[Stored data entries]
◇ ◇ ◇
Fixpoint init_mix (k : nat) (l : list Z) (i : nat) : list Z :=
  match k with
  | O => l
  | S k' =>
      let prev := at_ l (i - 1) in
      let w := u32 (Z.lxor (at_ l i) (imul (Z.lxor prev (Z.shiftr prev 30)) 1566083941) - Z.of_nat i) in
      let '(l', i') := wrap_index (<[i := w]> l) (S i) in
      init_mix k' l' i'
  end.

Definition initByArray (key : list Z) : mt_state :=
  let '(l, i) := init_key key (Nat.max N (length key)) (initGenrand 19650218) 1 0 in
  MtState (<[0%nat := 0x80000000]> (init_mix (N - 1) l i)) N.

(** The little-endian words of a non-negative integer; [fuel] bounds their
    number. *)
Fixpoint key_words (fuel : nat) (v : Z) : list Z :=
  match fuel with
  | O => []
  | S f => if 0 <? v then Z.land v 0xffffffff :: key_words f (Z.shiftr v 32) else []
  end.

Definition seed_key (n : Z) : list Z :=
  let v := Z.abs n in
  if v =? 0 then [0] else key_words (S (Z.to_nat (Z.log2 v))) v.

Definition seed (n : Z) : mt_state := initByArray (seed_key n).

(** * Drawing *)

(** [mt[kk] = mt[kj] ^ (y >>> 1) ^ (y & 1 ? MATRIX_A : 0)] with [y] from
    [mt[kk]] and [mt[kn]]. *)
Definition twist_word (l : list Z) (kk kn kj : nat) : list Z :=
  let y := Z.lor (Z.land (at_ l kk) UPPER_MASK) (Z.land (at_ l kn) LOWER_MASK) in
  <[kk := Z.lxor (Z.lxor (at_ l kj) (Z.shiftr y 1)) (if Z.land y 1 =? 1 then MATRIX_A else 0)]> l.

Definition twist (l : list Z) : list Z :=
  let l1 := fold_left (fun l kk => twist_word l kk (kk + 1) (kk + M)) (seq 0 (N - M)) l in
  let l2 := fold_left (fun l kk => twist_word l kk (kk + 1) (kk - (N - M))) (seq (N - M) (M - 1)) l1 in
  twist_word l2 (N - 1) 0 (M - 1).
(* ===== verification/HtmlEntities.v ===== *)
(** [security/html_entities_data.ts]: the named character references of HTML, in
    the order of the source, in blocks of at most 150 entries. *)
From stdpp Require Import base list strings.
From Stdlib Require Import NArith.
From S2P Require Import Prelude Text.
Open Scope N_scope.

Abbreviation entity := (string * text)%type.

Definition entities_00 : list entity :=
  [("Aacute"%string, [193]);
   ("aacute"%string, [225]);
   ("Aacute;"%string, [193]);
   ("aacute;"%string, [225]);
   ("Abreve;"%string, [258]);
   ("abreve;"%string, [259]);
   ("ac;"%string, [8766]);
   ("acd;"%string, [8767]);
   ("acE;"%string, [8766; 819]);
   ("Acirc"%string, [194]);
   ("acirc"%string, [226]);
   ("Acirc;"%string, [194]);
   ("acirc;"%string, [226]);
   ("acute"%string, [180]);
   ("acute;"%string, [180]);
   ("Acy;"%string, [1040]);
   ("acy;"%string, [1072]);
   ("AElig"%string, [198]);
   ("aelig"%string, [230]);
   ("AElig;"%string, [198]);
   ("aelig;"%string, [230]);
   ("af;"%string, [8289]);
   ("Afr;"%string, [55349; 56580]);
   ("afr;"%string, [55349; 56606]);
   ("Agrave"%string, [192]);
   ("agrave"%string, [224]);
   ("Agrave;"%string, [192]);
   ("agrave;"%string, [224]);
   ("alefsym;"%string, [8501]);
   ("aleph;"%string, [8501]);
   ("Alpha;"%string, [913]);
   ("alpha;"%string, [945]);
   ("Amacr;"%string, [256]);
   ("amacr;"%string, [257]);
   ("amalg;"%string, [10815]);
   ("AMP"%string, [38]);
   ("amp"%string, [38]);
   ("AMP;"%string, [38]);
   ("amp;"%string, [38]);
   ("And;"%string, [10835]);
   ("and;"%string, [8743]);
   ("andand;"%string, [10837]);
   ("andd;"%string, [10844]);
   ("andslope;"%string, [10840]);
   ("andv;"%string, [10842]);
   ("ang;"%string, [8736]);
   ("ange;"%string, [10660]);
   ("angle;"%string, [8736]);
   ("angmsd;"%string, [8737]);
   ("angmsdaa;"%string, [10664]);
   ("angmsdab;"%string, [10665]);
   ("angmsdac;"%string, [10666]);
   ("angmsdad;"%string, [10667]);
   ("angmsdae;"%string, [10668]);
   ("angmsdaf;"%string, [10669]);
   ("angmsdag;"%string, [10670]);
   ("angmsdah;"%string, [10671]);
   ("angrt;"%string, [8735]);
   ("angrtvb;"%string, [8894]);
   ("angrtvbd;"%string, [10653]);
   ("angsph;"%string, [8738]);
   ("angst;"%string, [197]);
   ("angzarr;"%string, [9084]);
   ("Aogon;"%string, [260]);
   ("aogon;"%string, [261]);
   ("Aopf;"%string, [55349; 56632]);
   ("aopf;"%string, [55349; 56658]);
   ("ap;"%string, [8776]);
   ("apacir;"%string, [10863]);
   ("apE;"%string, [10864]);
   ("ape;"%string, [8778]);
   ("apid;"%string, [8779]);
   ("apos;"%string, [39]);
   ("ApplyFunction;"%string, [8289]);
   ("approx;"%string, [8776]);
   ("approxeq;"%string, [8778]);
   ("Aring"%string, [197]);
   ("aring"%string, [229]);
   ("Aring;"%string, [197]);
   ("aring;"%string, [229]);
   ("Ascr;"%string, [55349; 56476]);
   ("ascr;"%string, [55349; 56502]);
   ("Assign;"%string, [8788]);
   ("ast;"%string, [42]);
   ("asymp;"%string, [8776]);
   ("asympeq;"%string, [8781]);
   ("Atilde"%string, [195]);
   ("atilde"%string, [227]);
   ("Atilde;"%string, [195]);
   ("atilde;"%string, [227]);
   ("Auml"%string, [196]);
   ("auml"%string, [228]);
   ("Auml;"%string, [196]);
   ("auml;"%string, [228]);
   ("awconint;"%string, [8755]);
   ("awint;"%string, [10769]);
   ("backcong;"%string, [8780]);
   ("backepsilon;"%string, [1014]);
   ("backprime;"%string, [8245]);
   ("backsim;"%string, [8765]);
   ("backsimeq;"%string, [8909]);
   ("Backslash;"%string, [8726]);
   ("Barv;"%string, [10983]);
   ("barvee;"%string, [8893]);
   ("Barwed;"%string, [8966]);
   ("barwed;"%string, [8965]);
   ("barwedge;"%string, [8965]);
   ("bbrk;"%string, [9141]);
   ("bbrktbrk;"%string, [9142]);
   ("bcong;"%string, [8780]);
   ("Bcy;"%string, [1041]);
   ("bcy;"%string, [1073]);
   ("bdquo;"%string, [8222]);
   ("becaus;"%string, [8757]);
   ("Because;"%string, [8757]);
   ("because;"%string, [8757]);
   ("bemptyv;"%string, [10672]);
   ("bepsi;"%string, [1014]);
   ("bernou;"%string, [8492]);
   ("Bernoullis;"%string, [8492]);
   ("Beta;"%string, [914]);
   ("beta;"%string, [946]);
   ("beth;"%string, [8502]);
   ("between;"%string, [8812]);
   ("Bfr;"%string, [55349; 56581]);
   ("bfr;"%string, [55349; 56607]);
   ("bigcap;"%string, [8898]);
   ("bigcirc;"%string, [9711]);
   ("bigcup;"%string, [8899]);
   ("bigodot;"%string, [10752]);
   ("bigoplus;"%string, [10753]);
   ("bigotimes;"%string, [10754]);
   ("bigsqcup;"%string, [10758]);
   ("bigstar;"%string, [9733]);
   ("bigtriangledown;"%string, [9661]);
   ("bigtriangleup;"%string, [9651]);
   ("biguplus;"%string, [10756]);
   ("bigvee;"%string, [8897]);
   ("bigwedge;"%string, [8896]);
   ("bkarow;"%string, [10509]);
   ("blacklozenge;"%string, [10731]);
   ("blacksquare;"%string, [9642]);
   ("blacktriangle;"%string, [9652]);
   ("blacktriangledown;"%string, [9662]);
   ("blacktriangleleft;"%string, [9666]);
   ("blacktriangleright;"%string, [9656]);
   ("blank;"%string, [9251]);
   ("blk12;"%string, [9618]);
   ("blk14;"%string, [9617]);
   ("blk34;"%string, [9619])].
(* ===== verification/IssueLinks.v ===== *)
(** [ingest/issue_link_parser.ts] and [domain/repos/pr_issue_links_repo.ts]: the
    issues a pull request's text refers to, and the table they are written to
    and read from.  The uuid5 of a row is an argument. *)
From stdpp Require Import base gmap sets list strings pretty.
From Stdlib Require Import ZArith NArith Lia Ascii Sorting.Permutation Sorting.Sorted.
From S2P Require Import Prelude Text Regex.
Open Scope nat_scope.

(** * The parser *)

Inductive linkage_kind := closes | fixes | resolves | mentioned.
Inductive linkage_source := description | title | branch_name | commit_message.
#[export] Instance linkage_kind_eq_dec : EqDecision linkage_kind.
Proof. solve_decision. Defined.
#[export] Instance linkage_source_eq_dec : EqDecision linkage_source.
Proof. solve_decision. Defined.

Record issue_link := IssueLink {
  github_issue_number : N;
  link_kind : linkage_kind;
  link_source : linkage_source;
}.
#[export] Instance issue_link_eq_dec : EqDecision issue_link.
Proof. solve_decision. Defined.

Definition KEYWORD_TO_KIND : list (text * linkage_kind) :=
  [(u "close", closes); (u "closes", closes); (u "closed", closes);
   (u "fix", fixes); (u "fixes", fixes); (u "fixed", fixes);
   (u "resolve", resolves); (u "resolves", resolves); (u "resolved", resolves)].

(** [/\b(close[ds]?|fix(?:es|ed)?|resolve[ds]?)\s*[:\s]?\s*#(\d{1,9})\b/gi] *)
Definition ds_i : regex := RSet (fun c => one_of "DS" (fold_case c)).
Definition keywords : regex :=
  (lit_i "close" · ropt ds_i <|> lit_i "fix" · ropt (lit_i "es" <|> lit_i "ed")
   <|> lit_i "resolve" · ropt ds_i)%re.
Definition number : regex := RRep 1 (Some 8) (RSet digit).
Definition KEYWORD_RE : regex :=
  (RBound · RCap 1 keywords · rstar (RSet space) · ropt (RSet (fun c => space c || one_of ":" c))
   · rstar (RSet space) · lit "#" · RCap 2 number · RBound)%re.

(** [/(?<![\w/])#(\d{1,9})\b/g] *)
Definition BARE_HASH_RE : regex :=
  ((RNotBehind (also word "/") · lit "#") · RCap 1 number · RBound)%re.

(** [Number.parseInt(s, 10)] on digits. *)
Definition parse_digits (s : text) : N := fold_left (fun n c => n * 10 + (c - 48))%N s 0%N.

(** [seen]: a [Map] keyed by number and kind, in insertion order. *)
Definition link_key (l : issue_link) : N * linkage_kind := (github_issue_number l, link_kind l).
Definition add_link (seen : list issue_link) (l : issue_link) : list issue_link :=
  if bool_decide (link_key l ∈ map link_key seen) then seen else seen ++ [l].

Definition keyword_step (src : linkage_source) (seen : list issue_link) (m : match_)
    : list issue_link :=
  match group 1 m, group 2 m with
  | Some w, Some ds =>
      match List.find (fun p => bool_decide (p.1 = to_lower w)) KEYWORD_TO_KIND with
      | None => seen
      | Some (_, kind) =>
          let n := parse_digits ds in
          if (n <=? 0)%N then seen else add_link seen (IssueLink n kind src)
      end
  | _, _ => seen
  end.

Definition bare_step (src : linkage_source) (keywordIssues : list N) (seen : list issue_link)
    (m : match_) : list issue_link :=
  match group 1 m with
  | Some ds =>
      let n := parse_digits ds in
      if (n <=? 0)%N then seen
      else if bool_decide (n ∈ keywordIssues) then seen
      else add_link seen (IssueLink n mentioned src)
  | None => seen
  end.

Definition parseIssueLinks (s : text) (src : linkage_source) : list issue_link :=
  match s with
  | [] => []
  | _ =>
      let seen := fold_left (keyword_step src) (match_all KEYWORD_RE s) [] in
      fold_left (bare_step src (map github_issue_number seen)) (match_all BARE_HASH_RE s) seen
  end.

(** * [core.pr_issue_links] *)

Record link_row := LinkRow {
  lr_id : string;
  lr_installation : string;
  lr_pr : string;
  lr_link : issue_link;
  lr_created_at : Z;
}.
◇ ◇ ◇
What you need to do:
Copy out the data above word for word, starting at its first line and ending with the line that contains "MtState (<[0%nat := 0x80000000]>".

Solution:
Fixpoint init_mix (k : nat) (l : list Z) (i : nat) : list Z :=
  match k with
  | O => l
  | S k' =>
      let prev := at_ l (i - 1) in
      let w := u32 (Z.lxor (at_ l i) (imul (Z.lxor prev (Z.shiftr prev 30)) 1566083941) - Z.of_nat i) in
      let '(l', i') := wrap_index (<[i := w]> l) (S i) in
      init_mix k' l' i'
  end.

Definition initByArray (key : list Z) : mt_state :=
  let '(l, i) := init_key key (Nat.max N (length key)) (initGenrand 19650218) 1 0 in
  MtState (<[0%nat := 0x80000000]> (init_mix (N - 1) l i)) N.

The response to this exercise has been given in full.